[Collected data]

====

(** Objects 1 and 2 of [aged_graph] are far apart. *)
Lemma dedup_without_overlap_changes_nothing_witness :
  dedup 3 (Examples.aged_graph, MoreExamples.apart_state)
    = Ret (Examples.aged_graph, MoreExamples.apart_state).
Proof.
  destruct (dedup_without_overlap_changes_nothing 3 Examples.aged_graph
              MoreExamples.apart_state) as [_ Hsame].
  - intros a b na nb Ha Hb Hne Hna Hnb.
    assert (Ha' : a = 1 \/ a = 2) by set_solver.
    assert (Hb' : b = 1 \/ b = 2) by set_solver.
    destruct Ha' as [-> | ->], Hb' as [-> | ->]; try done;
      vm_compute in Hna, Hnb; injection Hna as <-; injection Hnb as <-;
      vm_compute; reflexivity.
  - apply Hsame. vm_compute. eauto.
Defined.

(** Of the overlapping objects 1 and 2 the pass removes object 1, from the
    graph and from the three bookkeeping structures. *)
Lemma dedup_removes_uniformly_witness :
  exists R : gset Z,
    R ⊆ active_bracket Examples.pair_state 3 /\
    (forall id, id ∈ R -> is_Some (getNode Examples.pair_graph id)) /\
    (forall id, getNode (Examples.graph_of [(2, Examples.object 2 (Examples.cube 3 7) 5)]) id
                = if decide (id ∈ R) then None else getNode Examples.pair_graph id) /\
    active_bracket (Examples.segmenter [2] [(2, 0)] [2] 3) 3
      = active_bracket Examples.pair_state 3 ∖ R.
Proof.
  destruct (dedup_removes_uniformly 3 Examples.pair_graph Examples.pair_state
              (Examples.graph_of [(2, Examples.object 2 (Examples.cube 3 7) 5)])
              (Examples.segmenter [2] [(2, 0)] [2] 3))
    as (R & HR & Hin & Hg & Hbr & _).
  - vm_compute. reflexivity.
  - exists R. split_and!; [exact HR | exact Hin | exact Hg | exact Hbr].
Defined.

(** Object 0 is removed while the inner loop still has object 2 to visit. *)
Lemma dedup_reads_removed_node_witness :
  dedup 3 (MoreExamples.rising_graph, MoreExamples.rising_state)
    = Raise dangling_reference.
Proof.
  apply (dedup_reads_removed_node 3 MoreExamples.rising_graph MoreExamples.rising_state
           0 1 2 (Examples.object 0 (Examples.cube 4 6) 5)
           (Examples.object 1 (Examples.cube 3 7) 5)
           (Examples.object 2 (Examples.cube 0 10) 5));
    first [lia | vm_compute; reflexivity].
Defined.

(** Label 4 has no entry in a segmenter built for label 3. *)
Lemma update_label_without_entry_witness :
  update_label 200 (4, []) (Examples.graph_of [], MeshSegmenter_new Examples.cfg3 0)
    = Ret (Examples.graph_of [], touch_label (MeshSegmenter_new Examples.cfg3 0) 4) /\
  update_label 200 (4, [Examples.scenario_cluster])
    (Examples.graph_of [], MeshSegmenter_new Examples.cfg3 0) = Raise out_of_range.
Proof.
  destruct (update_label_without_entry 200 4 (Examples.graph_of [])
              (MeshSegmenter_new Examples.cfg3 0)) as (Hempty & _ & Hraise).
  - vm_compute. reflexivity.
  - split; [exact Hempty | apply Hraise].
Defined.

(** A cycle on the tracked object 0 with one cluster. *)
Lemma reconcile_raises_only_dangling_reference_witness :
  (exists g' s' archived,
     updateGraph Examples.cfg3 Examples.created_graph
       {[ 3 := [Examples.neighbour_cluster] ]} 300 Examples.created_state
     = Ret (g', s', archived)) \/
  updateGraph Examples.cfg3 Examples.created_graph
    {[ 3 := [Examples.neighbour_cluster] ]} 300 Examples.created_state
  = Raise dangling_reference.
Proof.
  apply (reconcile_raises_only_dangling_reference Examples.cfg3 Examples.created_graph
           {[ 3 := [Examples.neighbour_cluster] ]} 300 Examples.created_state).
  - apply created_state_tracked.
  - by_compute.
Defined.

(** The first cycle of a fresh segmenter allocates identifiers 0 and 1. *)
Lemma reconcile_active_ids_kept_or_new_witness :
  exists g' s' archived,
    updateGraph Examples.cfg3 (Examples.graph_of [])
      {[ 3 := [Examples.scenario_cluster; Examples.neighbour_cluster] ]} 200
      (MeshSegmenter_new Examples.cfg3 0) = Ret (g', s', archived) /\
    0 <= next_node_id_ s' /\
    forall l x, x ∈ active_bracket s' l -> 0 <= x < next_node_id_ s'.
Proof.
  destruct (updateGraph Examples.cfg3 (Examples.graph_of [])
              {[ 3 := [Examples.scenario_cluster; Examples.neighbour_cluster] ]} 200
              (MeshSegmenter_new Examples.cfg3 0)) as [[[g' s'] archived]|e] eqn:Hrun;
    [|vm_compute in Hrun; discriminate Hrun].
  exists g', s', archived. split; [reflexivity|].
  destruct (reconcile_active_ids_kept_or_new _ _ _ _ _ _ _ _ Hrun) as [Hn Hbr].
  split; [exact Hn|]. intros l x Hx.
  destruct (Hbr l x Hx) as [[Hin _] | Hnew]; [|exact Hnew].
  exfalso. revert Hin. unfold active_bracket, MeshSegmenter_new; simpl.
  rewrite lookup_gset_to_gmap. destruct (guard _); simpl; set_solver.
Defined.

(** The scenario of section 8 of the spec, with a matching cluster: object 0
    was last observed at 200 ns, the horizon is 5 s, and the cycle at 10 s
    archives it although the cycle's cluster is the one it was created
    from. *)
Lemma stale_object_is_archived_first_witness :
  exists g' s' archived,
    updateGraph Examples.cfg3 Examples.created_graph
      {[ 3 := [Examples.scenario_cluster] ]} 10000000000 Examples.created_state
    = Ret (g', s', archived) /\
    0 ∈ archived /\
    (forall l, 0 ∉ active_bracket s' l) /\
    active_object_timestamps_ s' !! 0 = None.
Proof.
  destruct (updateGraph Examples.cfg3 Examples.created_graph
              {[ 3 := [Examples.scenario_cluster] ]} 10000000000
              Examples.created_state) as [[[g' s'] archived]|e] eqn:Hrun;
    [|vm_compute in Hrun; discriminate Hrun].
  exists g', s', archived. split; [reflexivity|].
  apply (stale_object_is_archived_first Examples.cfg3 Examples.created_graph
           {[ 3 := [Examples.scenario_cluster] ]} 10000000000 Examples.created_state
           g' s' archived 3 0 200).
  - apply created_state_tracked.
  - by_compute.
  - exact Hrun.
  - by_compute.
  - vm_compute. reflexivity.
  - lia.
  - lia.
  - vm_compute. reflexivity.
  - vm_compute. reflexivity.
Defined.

====

**What the task requires**
Nothing but a number should be given: the number of lines in the records that contain the word "assert".

**Response box**
2